Your instructions » For the listing below, return the line containing "- destruct Hext", the line containing "- left. by rewrite Hcss.", and all lines in between, exactly as written and nothing else.
-- -- --
Lemma settled_step_new (st st' : SerializerState) (rule : ContentExtensionRule) :
  wfState st → tracks φ K st → step st rule = Done st' →
  conditions (trigger rule) ≠ [] ∨ K (type (action rule)) →
  settled φ st' (length (actionLocations st)).
Proof.
  intros Hwf Ht Hstep Hcase.
  destruct (step_effect _ _ _ Hwf Hstep) as (st1 & Hc & _ & Hp & _).
  rewrite <- (clearEffect_length _ _ _ Hc).
  eapply settled_new; [|done|done]. by eapply tracks_clear.
Qed.

Lemma settled_run (st st' : SerializerState) (rules : list ContentExtensionRule) (i : nat) :
  wfState st → tracks φ K st → foldlM step st rules = Done st' →
  (i < length (actionLocations st))%nat → settled φ st i →
  tracks φ K st' ∧ settled φ st' i.
Proof.
  revert st. induction rules as [|rule rules IH]; intros st Hwf Ht; simpl.
  - intros [= <-]. done.
  - intros (st1 & Hstep & Hrun)%bind_Done Hi Hs.
    eapply IH; [by eapply step_wf|by eapply tracks_step|done| |by eapply settled_step].
    rewrite (step_length _ _ _ Hwf Hstep). lia.
Qed.

(** After the last flush a settled position holds a location with [φ]. *)
Lemma settled_final (st st' : SerializerState) (i : nat) :
  wfState st → tracks φ K st →
  clearEffect actionTypeByte is8Bit slotRank st IgnorePreviousRules st' →
  (i < length (actionLocations st))%nat → settled φ st i →
  ∃ v, actionLocations st' !! i = Some v ∧ φ v.
Proof.
  intros Hwf Ht Heff Hi Hs.
  destruct (settled_clear _ _ _ _ Hwf Ht Heff Hi Hs) as [Hin|Hv]; [|done].
  destruct Heff as [_ _ Hcss _ | Hne _ _ _ _]; [|done].
  rewrite Hcss in Hin. inv Hin.
Qed.

Lemma tracks_run (st st' : SerializerState) (rules : list ContentExtensionRule) :
  wfState st → tracks φ K st → foldlM step st rules = Done st' → tracks φ K st'.
Proof.
  revert st. induction rules as [|rule rules IH]; intros st Hwf Ht; simpl.
  - intros [= <-]. done.
  - intros (st1 & Hstep & Hrun)%bind_Done.
    eapply IH; [by eapply step_wf|by eapply tracks_step|done].
Qed.

(** The rule at position [j] of [B], run from a state that tracks [φ]:
    its final location has [φ] when it has conditions or a type in [K]. *)
Lemma tracked_location (st sE s4 : SerializerState) (B : list ContentExtensionRule)
    (j : nat) (rj : ContentExtensionRule) :
  wfState st → tracks φ K st →
  foldlM step st B = Done sE →
  clearEffect actionTypeByte is8Bit slotRank sE IgnorePreviousRules s4 →
  B !! j = Some rj →
  conditions (trigger rj) ≠ [] ∨ K (type (action rj)) →
  ∃ v, actionLocations s4 !! (length (actionLocations st) + j)%nat = Some v ∧ φ v.
Proof.
  intros Hwf Ht Hrun Hflush Hj Hcase.
  apply list_elem_of_split_length in Hj as (B1 & B2 & -> & ->).
  apply foldlM_Done_app in Hrun as (sB & HrunB & Hrun).
  apply foldlM_Done_cons in Hrun as (sJ & Hstep & Hrun).
  pose proof (run_wf _ _ _ Hwf HrunB) as HwfB.
  pose proof (step_wf _ _ _ HwfB Hstep) as HwfJ.
  pose proof (tracks_run _ _ _ Hwf Ht HrunB) as HtB.
  pose proof (settled_step_new _ _ _ HwfB HtB Hstep Hcase) as Hs.
  rewrite (run_length _ _ _ Hwf HrunB) in Hs.
  assert (Hlt : (length (actionLocations st) + length B1 < length (actionLocations sJ))%nat).
  { rewrite (step_length _ _ _ HwfB Hstep), (run_length _ _ _ Hwf HrunB). lia. }
  destruct (settled_run _ _ _ _ HwfJ (tracks_step _ _ _ HwfB HtB Hstep) Hrun Hlt Hs)
    as [HtE HsE].
  eapply settled_final; [by eapply run_wf|done|done| |done].
  destruct (run_extends _ _ _ HwfJ Hrun) as (_ & Hle & _). lia.
Qed.

End Tracking.

Lemma step_ignore_maps (st st' : SerializerState) (rule : ContentExtensionRule)
    (T : ActionType) :
  wfState st → isIgnore rule → step st rule = Done st' →
  T ≠ IgnorePreviousRules → dedupMap T st' = ∅.
Proof.
  intros Hwf Hig Hstep HT. unfold isIgnore in Hig.
  destruct (step_effect _ _ _ Hwf Hstep) as (st1 & Hc & _ & Hp & _).
  assert (H1 : dedupMap T st1 = ∅).
  { destruct Hc as [_ _ _ Hmaps | Hne _ _ _ _]; [|done].
    rewrite Hmaps. by rewrite decide_False. }
  destruct Hp as [Hc' Hacts Hlocs Hcss Hmaps | Hc' HT' Hacts Hlocs Hcss Hmaps
                 | l Hc' HT' Hget Hacts Hlocs Hcss Hmaps | Hc' HT' Hget Hacts Hlocs Hcss Hmaps];
    rewrite Hmaps; try done.
  rewrite decide_False by congruence. done.
Qed.

(** A rule behind an [IgnorePreviousRules] rule, if it is not one itself,
    has a location behind every location of the rules before that rule. *)
Lemma ignore_separates (A B : list ContentExtensionRule) (rk rj : ContentExtensionRule)
    (locs acts : list Z) (i j : nat) :
  serializeActions actionTypeByte is8Bit slotRank (A ++ rk :: B) = Done (locs, acts) →
  isIgnore rk → (i < length A)%nat → B !! j = Some rj → ¬ isIgnore rj →
  ∃ li lj, locs !! i = Some li ∧ locs !! (length A + S j)%nat = Some lj ∧ li < lj.
Proof.
  intros Hser Hig Hi Hj Hnj.
  apply serializeActions_inv in Hser as (sE & s4 & Hrun & HwfE & Hflush & Hwf4 & <- & <-).
  apply foldlM_Done_app in Hrun as (sA & HrunA & Hrun).
  apply foldlM_Done_cons in Hrun as (sK & Hstepk & HrunB).
  pose proof (run_wf _ _ _ initialState_wf HrunA) as HwfA.
  pose proof (step_wf _ _ _ HwfA Hstepk) as HwfK.
  pose proof (run_length _ _ _ initialState_wf HrunA) as HlenA. simpl in HlenA.
  pose proof (step_length _ _ _ HwfA Hstepk) as HlenK.
  pose proof (step_ignore_css _ _ _ HwfA Hig Hstepk) as HcssK.
  assert (HiK : (i < length (actionLocations sK))%nat) by lia.
  assert (HnpK : i ∉ pendingIndices (cssDisplayNoneActionsMap sK)).
  { rewrite HcssK. apply not_elem_of_nil. }
  destruct (wf_resolved sK HwfK i HiK HnpK) as (li & Hli & Hbi).
  assert (Hext : extends sK s4).
  { eapply extends_trans; [by eapply run_extends|by eapply clearEffect_extends]. }
  destruct Hext as (_ & _ & Hst). destruct (Hst i HiK HnpK) as [Heq _].
  destruct (tracked_location (λ v, Z.of_nat (length (actions sK)) ≤ v)
              (λ T, T ≠ IgnorePreviousRules) sK sE s4 B j rj) as (lj & Hlj & Hbj);
    try done.
  - split; [done|]. intros T f v HT.
    rewrite (step_ignore_maps _ _ _ T HwfA Hig Hstepk HT), lookup_empty. done.
  - by right.
  - exists li, lj. rewrite Heq. split; [done|]. split; [|lia].
    rewrite <- Hlj. f_equal. lia.
Qed.

(** The action of a rule with conditions has an entry of its own, at a
    location no other rule is given. *)
Lemma conditioned_alone (A B : list ContentExtensionRule) (r : ContentExtensionRule)
    (locs acts : list Z) :
  serializeActions actionTypeByte is8Bit slotRank (A ++ r :: B) = Done (locs, acts) →
  conditions (trigger r) ≠ [] →
  ∃ l, locs !! length A = Some l ∧
       entryAt acts l (ownEntry actionTypeByte is8Bit r) ∧
       ∀ j, j ≠ length A → locs !! j ≠ Some l.
Proof.
  intros Hser Hc.
  apply serializeActions_inv in Hser as (sE & s4 & Hrun & HwfE & Hflush & Hwf4 & <- & <-).
  apply foldlM_Done_app in Hrun as (sA & HrunA & Hrun).
  apply foldlM_Done_cons in Hrun as (sI & Hstep & HrunB).
  pose proof (run_wf _ _ _ initialState_wf HrunA) as HwfA.
  pose proof (step_wf _ _ _ HwfA Hstep) as HwfI.
  pose proof (run_length _ _ _ initialState_wf HrunA) as HlenA. simpl in HlenA.
  pose proof (step_length _ _ _ HwfA Hstep) as HlenI.
  destruct (step_effect _ _ _ HwfA Hstep) as (st1 & Hclear & Hwf1 & Hp & _).
  pose proof (clearEffect_length _ _ _ Hclear) as Hlen1.
  destruct Hp as [_ Hacts Hlocs Hcss Hmaps | Hc' | l' Hc' | Hc']; try done.
  set (l := Z.of_nat (length (actions st1))) in *.
  assert (Hown : (1 ≤ length (ownEntry actionTypeByte is8Bit r))%nat).
  { unfold ownEntry. case_decide; [|simpl; lia].
    pose proof (selectorEntry_length actionTypeByte is8Bit (stringArgument (action r))).
    lia. }
  assert (Hext : extends sI s4).
  { eapply extends_trans; [by eapply run_extends|by eapply clearEffect_extends]. }
  assert (Hnp : length A ∉ pendingIndices (cssDisplayNoneActionsMap sI)).
  { rewrite Hcss. intros Hin. pose proof (wf_range st1 Hwf1) as Hr.
    rewrite Forall_forall in Hr. apply Hr in Hin. lia. }
  assert (Htr : tracks (λ v, v ≠ l) (λ _, True) sI).
  { split.
    - intros v. rewrite Hacts, length_app. unfold l. lia.
    - intros T f v _. rewrite Hmaps. intros Hv.
      apply (wf_maps st1 Hwf1) in Hv. unfold l. lia. }
  exists l. split_and!.
  - destruct Hext as (_ & _ & Hst). destruct (Hst (length A)) as [-> _]; [lia|done|].
    rewrite Hlocs, lookup_app_r by lia. replace (length A - _)%nat with 0%nat by lia. done.
  - eapply extends_entryAt; [done|]. rewrite Hacts. apply entryAt_here.
  - intros j Hj Hlj.
    destruct (decide (j < length A)%nat) as [Hlt|Hge].
    + assert (Hs : settled (λ v, v ≠ l) sI j).
      { destruct (decide (j ∈ pendingIndices (cssDisplayNoneActionsMap st1))) as [Hin|Hnin].
        - left. by rewrite Hcss.
        - destruct (wf_resolved st1 Hwf1 j ltac:(lia) Hnin) as (v & Hv & Hb).
          right. exists v. rewrite Hlocs, lookup_app_l by lia. split; [done|].
          unfold l. lia. }
      destruct (settled_run _ _ sI sE B j HwfI Htr HrunB ltac:(lia) Hs) as [HtE HsE].
      destruct (settled_final _ _ sE _ j HwfE HtE Hflush) as (v & Hv & Hne); [|done|].
      * destruct (run_extends _ _ _ HwfI HrunB) as (_ & Hle & _). lia.
      * congruence.
    + assert (is_Some (B !! (j - S (length A))%nat)) as [rj Hrj].
      { apply lookup_lt_is_Some. apply lookup_lt_Some in Hlj.
        rewrite (clearEffect_length _ _ _ Hflush), (run_length _ _ _ HwfI HrunB) in Hlj.
        lia. }
      destruct (tracked_location (λ v, v ≠ l) (λ _, True) sI sE _ B _ rj HwfI Htr HrunB Hflush Hrj)
        as (v & Hv & Hne); [by right|].
      replace (length (actionLocations sI) + (j - S (length A)))%nat with j in Hv by lia.
      congruence.
Qed.

End SerializerSteps.

(** ** Every rule that is not an [IgnorePreviousRules] rule lies in a segment *)

Lemma split_after_last_ignore (l : list ContentExtensionRule) :
  ∃ pre s, l = pre ++ s ∧ from_option isIgnore True (last pre) ∧
           Forall (λ rule, ¬ isIgnore rule) s.
Proof.
  induction l as [|x l IH] using rev_ind.
  - exists [], []. done.
  - destruct (decide (isIgnore x)) as [Hx|Hx].
    + exists (l ++ [x]), []. rewrite app_nil_r, last_snoc. done.
    + destruct IH as (pre & s & -> & Hpre & Hs). exists pre, (s ++ [x]).
      rewrite app_assoc. split_and!; [done|done|].
      apply Forall_app. split; [done|]. by apply Forall_singleton.
Qed.

Lemma split_before_first_ignore (l : list ContentExtensionRule) :
  ∃ s post, l = s ++ post ∧ Forall (λ rule, ¬ isIgnore rule) s ∧
            from_option isIgnore True (head post).
Proof.
  induction l as [|x l IH].
  - exists [], []. done.
  - destruct (decide (isIgnore x)) as [Hx|Hx].
    + exists [], (x :: l). done.
    + destruct IH as (s & post & -> & Hs & Hpost). exists (x :: s), post.
      split_and!; [done| |done]. by constructor.
Qed.

Lemma segment_around (rules : list ContentExtensionRule) (i : nat)
    (rule : ContentExtensionRule) :
  rules !! i = Some rule → ¬ isIgnore rule →
  ∃ pre seg post k, rules = pre ++ seg ++ post ∧ segment pre seg post ∧
                    i = (length pre + k)%nat ∧ seg !! k = Some rule.
Proof.
  intros (l1 & l2 & -> & ->)%list_elem_of_split_length Hni.
  destruct (split_after_last_ignore l1) as (pre & s1 & -> & Hpre & Hs1).
  destruct (split_before_first_ignore l2) as (s2 & post & -> & Hs2 & Hpost).
  exists pre, (s1 ++ rule :: s2), post, (length s1).
  split_and!.
  - rewrite <- !app_assoc. simpl. done.
  - split_and!; [done| |done]. apply Forall_app. split; [done|]. by constructor.
  - rewrite length_app. done.
  - rewrite lookup_app_r by lia. by rewrite Nat.sub_diag.
Qed.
-- -- --
Solution below »
  - destruct Hext as (_ & _ & Hst). destruct (Hst (length A)) as [-> _]; [lia|done|].
    rewrite Hlocs, lookup_app_r by lia. replace (length A - _)%nat with 0%nat by lia. done.
  - eapply extends_entryAt; [done|]. rewrite Hacts. apply entryAt_here.
  - intros j Hj Hlj.
    destruct (decide (j < length A)%nat) as [Hlt|Hge].
    + assert (Hs : settled (λ v, v ≠ l) sI j).
      { destruct (decide (j ∈ pendingIndices (cssDisplayNoneActionsMap st1))) as [Hin|Hnin].
        - left. by rewrite Hcss.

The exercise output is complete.